ÖNCE becerikli Soldado'yu ve muhteşem golünü yazacağım ama Ayew onun bir adım önüne geçiyor. Ayew'in İngiltere liginde kimin torpili ile forma giydiğini gerçekten merak ediyorum. Bu merakıma cevap bulabilsem, gam yemeyeceğim. O kadar kötü oynuyor ki Fenerbahçe'de, İngitere'de de oynuyor olabilmesi için Kraliçenin falan parmağının olması lazım diye düşünüyorum.

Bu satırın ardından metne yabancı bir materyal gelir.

(* ===== verification/Nlm.v ===== *)
(** Network-layer messages: npdu/nlm_models.go, npdu/nlm_wire.go,
    npdu/nlm_validation.go and the message types and headers of npdu/npdu.go.

    The thirteen model structs, which implement the interface
    [NetworkLayerMessageModel], are the constructors of one inductive type; a
    nil pointer field is [None].  The constructors of the Go package return the
    struct or an error, here in the monad. *)

From S2P Require Import Prelude GoSlice Errors Common.

(** * Message types and headers *)

Definition NetworkLayerMessageTypeWhoIsRouterToNetwork : Z := 0x00.
Definition NetworkLayerMessageTypeIAmRouterToNetwork : Z := 0x01.
Definition NetworkLayerMessageTypeICouldBeRouterToNetwork : Z := 0x02.
Definition NetworkLayerMessageTypeRejectMessageToNetwork : Z := 0x03.
Definition NetworkLayerMessageTypeRouterBusyToNetwork : Z := 0x04.
Definition NetworkLayerMessageTypeRouterAvailableToNetwork : Z := 0x05.
Definition NetworkLayerMessageTypeInitializeRoutingTable : Z := 0x06.
Definition NetworkLayerMessageTypeInitializeRoutingTableAck : Z := 0x07.
Definition NetworkLayerMessageTypeEstablishConnectionToNetwork : Z := 0x08.
Definition NetworkLayerMessageTypeDisconnectConnectionToNetwork : Z := 0x09.
Definition NetworkLayerMessageTypeWhatIsNetworkNumber : Z := 0x12.
Definition NetworkLayerMessageTypeNetworkNumberIs : Z := 0x13.
Definition NetworkLayerMessageTypeAshraeReserved : Z := 0x14.
Definition NetworkLayerMessageTypeVendorProprietary : Z := 0x80.

Definition NetworkLayerMessageType_IsProprietary (t : Z) : bool :=
  NetworkLayerMessageTypeVendorProprietary <=? t.

Definition NetworkLayerMessageType_IsReserved (t : Z) : bool :=
  (NetworkLayerMessageTypeAshraeReserved <=? t) && (t <? NetworkLayerMessageTypeVendorProprietary)
  || (NetworkLayerMessageTypeDisconnectConnectionToNetwork <? t)
     && (t <? NetworkLayerMessageTypeWhatIsNetworkNumber).

Definition NetworkLayerMessageType_ValidStandard (t : Z) : bool :=
  bool_decide (t ∈ [0x00; 0x01; 0x02; 0x03; 0x04; 0x05; 0x06; 0x07; 0x08; 0x09; 0x12; 0x13]).

Definition NLMRejectReasonOther : Z := 0.
Definition NLMRejectReasonTooManyHops : Z := 1.
Definition NLMRejectReasonRouterBusy : Z := 2.
Definition NLMRejectReasonUnknownMessageType : Z := 3.
Definition NLMRejectReasonMessageTooLong : Z := 4.
Definition NlmRejectReason_ValidStandard (r : Z) : bool := r <=? NLMRejectReasonMessageTooLong.

Record NetworkLayerMessageHeader : Set := mkNlmHeader {
  Header_MessageType : Z;
  Header_VendorID : option Z }.

Definition NetworkLayerMessageHeader_structureValid (h : NetworkLayerMessageHeader) : bool :=
  if NetworkLayerMessageType_IsProprietary (Header_MessageType h)
  then bool_decide (is_Some (Header_VendorID h))
  else bool_decide (Header_VendorID h = None).

(** * The models *)

Record RoutingTablePortEntry : Set := mkPortEntry {
  connectedDNET : Z;
  portID : Z;
  portInfo : bytes }.

#[export] Instance RoutingTablePortEntry_eq_dec : EqDecision RoutingTablePortEntry.
Proof. solve_decision. Defined.

Inductive NetworkLayerMessageModel : Set :=
| WhoIsRouterToNetworkMessage (DNET : option Z)
| IAmRouterToNetworkMessage (Networks : list Z)
| RouterBusyToNetworkMessage (Networks : list Z)
| RouterAvailableToNetworkMessage (Networks : list Z)
| ICouldBeRouterToNetworkMessage (DNET PerformanceIndex : Z)
| RejectMessageToNetworkMessage (DNET Reason : Z)
| InitialiseRoutingTableMessage (Ports : list RoutingTablePortEntry)
| InitialiseRoutingTableAckMessage (Ports : list RoutingTablePortEntry)
| EstablishConnectionToNetworkMessage (DNET TerminationTime : Z)
| DisconnectConnectionToNetworkMessage (DNET : Z)
| WhatIsNetworkNumberMessage
| NetworkNumberIsMessage (NetworkNumber : Z) (Configured : bool)
| ProprietaryNetworkLayerMessageModel (MessageType VendorID : Z) (Payload : bytes).

#[export] Instance NetworkLayerMessageModel_eq_dec : EqDecision NetworkLayerMessageModel.
Proof. solve_decision. Defined.

(** [n.IsLocal() || n.IsGlobalBroadcast()] *)
Definition local_or_global (n : Z) : bool :=
  NetworkNumber_IsLocal n || NetworkNumber_IsGlobalBroadcast n.

Definition NewRoutingTablePortEntry (connectedDNET portID : Z) (portInfo : bytes)
    : res RoutingTablePortEntry :=
  guard_err (negb (local_or_global connectedDNET)) ErrInvalidNetworkNumber;;
  guard_err (negb (255 <? len portInfo)) Npdu_ErrInvalidLength;;
  mret (mkPortEntry connectedDNET portID portInfo).

Definition RoutingTablePortEntry_valid (e : RoutingTablePortEntry) : bool :=
  if local_or_global (connectedDNET e) then false else len (portInfo e) <=? 255.

Definition encodePortEntry (p : RoutingTablePortEntry) : bytes :=
  [u8 (connectedDNET p ≫ 8); u8 (connectedDNET p); portID p; u8 (len (portInfo p))]
  ++ portInfo p.
Definition encodePortEntryList (ports : list RoutingTablePortEntry) : bytes :=
  u8 (len ports) :: concat (map encodePortEntry ports).

Definition validateNetworkList (networks : list Z) : res unit :=
  guard_err (negb (len networks =? 0)) Npdu_ErrInvalidLength;;
  guard_err (forallb (fun n => negb (local_or_global n)) networks) ErrInvalidNetworkNumber.

(** Each [PutUint16(out[i*2:], n)] fills the next two bytes. *)
Definition encodeNetworkList (networks : list Z) : res bytes :=
  validateNetworkList networks;;
  mret (concat (map be16_bytes networks)).

Fixpoint decodeNetworkList_loop (payload : bytes) : res (list Z) :=
  match payload with
  | [] => mret []
  | b0 :: b1 :: rest =>
      n ← be_uint16 payload;
      networks ← decodeNetworkList_loop rest;
      mret (n :: networks)
  | _ => Panic
  end.

Definition decodeNetworkList (payload : bytes) (requireAtLeastOne : bool) : res (list Z) :=
  guard_err (negb (requireAtLeastOne && (len payload =? 0))) Npdu_ErrInvalidLength;;
  guard_err (negb (negb (len payload mod 2 =? 0))) Npdu_ErrInvalidLength;;
  networks ← decodeNetworkList_loop payload;
  validateNetworkList networks;;
  mret networks.

(** ** Constructors *)

Definition NewWhoIsRouterToNetworkMessage (dnet : option Z) : res NetworkLayerMessageModel :=
  match dnet with
  | None => mret (WhoIsRouterToNetworkMessage None)
  | Some d =>
      guard_err (negb (local_or_global d)) ErrInvalidNetworkNumber;;
      mret (WhoIsRouterToNetworkMessage (Some d))
  end.

Definition NewIAmRouterToNetworkMessage (networks : list Z) : res NetworkLayerMessageModel :=
  validateNetworkList networks;; mret (IAmRouterToNetworkMessage networks).
Definition NewRouterBusyToNetworkMessage (networks : list Z) : res NetworkLayerMessageModel :=
  validateNetworkList networks;; mret (RouterBusyToNetworkMessage networks).
Definition NewRouterAvailableToNetworkMessage (networks : list Z) : res NetworkLayerMessageModel :=
  validateNetworkList networks;; mret (RouterAvailableToNetworkMessage networks).

Definition NewICouldBeRouterToNetworkMessage (dnet performanceIndex : Z)
    : res NetworkLayerMessageModel :=
  guard_err (negb (local_or_global dnet)) ErrInvalidNetworkNumber;;
  mret (ICouldBeRouterToNetworkMessage dnet performanceIndex).

Definition NewRejectMessageToNetworkMessage (dnet reason : Z) : res NetworkLayerMessageModel :=
  guard_err (negb (local_or_global dnet)) ErrInvalidNetworkNumber;;
  guard_err (NlmRejectReason_ValidStandard reason) ErrInvalidMessage;;
  mret (RejectMessageToNetworkMessage dnet reason).

Definition NewInitializeRoutingTableMessage (ports : list RoutingTablePortEntry)
    : res NetworkLayerMessageModel :=
  guard_err (forallb RoutingTablePortEntry_valid ports) Npdu_ErrInvalidLength;;
  mret (InitialiseRoutingTableMessage ports).
Definition NewInitializeRoutingTableAckMessage (ports : list RoutingTablePortEntry)
    : res NetworkLayerMessageModel :=
  guard_err (forallb RoutingTablePortEntry_valid ports) Npdu_ErrInvalidLength;;
  mret (InitialiseRoutingTableAckMessage ports).

Definition NewEstablishConnectionToNetworkMessage (dnet terminationTime : Z)
    : res NetworkLayerMessageModel :=
  guard_err (negb (local_or_global dnet)) ErrInvalidNetworkNumber;;
  mret (EstablishConnectionToNetworkMessage dnet terminationTime).

Definition NewDisconnectConnectionToNetworkMessage (dnet : Z) : res NetworkLayerMessageModel :=
  guard_err (negb (local_or_global dnet)) ErrInvalidNetworkNumber;;
  mret (DisconnectConnectionToNetworkMessage dnet).

Definition NewWhatIsNetworkNumberMessage : res NetworkLayerMessageModel :=
  mret WhatIsNetworkNumberMessage.

Definition NewNetworkNumberIsMessage (networkNumber : Z) (configured : bool)
    : res NetworkLayerMessageModel :=
  guard_err (negb (local_or_global networkNumber)) ErrInvalidNetworkNumber;;
  mret (NetworkNumberIsMessage networkNumber configured).

Definition NewProprietaryNetworkLayerMessageModel (messageType vendorID : Z) (payload : bytes)
    : res NetworkLayerMessageModel :=
  guard_err (NetworkLayerMessageType_IsProprietary messageType) ErrInvalidMessage;;
  mret (ProprietaryNetworkLayerMessageModel messageType vendorID payload).

(** ** The interface methods

    The methods of a message: [Header], [PayloadBytes] and [Valid]. *)

Record model_methods : Set := mkMethods {
  method_Header : NetworkLayerMessageHeader;
  method_PayloadBytes : bytes;
  method_Valid : bool }.

(** [out, _ := f(...)]: the value that the Go function returns with its error
    is nil. *)
Definition ignore_err (m : res bytes) : bytes :=
  match m with Ok out => out | _ => [] end.

Definition Ports_Valid (ports : list RoutingTablePortEntry) : bool :=
  if (255 <? len ports) || (len ports =? 0) then false
  else forallb RoutingTablePortEntry_valid ports.

Definition WhoIsRouterToNetwork_methods (dnet : option Z) : model_methods :=
  mkMethods (mkNlmHeader NetworkLayerMessageTypeWhoIsRouterToNetwork None)
    (match dnet with Some d => be16_bytes d | None => [] end)
    (match dnet with
     | Some d => negb (NetworkNumber_IsLocal d) && negb (NetworkNumber_IsGlobalBroadcast d)
     | None => true
     end).

Definition IAmRouterToNetwork_methods (ns : list Z) : model_methods :=
  mkMethods (mkNlmHeader NetworkLayerMessageTypeIAmRouterToNetwork None)
    (ignore_err (encodeNetworkList ns))
    (is_ok (validateNetworkList ns)).

Definition RouterBusyToNetwork_methods (ns : list Z) : model_methods :=
  mkMethods (mkNlmHeader NetworkLayerMessageTypeRouterBusyToNetwork None)
    (ignore_err (encodeNetworkList ns))
    (is_ok (validateNetworkList ns)).

Definition RouterAvailableToNetwork_methods (ns : list Z) : model_methods :=
  mkMethods (mkNlmHeader NetworkLayerMessageTypeRouterAvailableToNetwork None)
    (ignore_err (encodeNetworkList ns))
    (is_ok (validateNetworkList ns)).

Definition ICouldBeRouterToNetwork_methods (d performanceIndex : Z) : model_methods :=
  mkMethods (mkNlmHeader NetworkLayerMessageTypeICouldBeRouterToNetwork None)
    (be16_bytes d ++ [performanceIndex])
    (negb (NetworkNumber_IsLocal d) && negb (NetworkNumber_IsGlobalBroadcast d)).

Definition RejectMessageToNetwork_methods (d reason : Z) : model_methods :=
  mkMethods (mkNlmHeader NetworkLayerMessageTypeRejectMessageToNetwork None)
    (be16_bytes d ++ [reason])
    (negb (NetworkNumber_IsLocal d) && NlmRejectReason_ValidStandard reason).

Definition InitialiseRoutingTable_methods (ports : list RoutingTablePortEntry) : model_methods :=
  mkMethods (mkNlmHeader NetworkLayerMessageTypeInitializeRoutingTable None)
    (encodePortEntryList ports)
    (Ports_Valid ports).

Definition InitialiseRoutingTableAck_methods (ports : list RoutingTablePortEntry) : model_methods :=
  mkMethods (mkNlmHeader NetworkLayerMessageTypeInitializeRoutingTableAck None)
    (encodePortEntryList ports)
    (Ports_Valid ports).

Soldado'ya gelince. İlk yarıda iki muhteşem şut çıkardı. İkisinde de kaleye sırtı dönüktü. Birincisinde topuğu ile vurdu. Kaleciyi geçen topu, Bursaspor defansı son an da çizgiden çıkarttı. İkincisinde "Musa Sow" gibi vurdu. Bursaspor defansı bu kez topu filelerden çıkarttı.
 
Fenerbahçe'nin iki sezondan beri ideal santrforu hem liyakat, hem de iş bitiricilik anlamında Soldado olmalıydı. Ama Slimani'den tutun Frey'e kadar birçok isim üzerine kuma gibi alındı. Onlar da bir varlık gösteremedi.
 
Ersun Yanal, süper ligdeki 18 teknik direktör arasında, futbolun inceliklerini en az bilenidir. Çünkü ciddi bir futbolculuk yaşantısı olmamıştır. Topla fazla haşır neşir olmayı bilmediğinden, ayağının neresiyle nasıl gol atılacağını falan çözemez.  Ama iyi bildiği bir şey vardır. O da bilgisayarın dilidir. Bilgisayardan futbolcuların verimlilik değerlerini çıkartmasını bilir. Hangi oyuncuların yan yana oynamasının daha yararlı olacağını hesaplayabilir.  Dünkü Fenerbahçe kadrosu işte öyle bir kadroydu. Ersun Yanal, "yüksek direnç" hesabıyla bir onbir oluşturduğu için, oyun zaman zaman kördöğüşü haline de döndü. Bursaspor'un verimsiz oyuncusu Tunay Torun kenara alındıktan sonra yeşil beyazlılar, Yusuf 'un kullandığı kanattan ikinci yarıda müthiş bir baskı kurdu. Fenerbahçe ceza alanı üzerinde yığılan oyundan, Ersun Yanal takımını çıkartmayı başaramadı ve soluk soluğu geçen maçın son dakikasında, bağıra bağıra gelen gole teslim oldu. Bir ikinci golü yememesi ise büyük şanstı.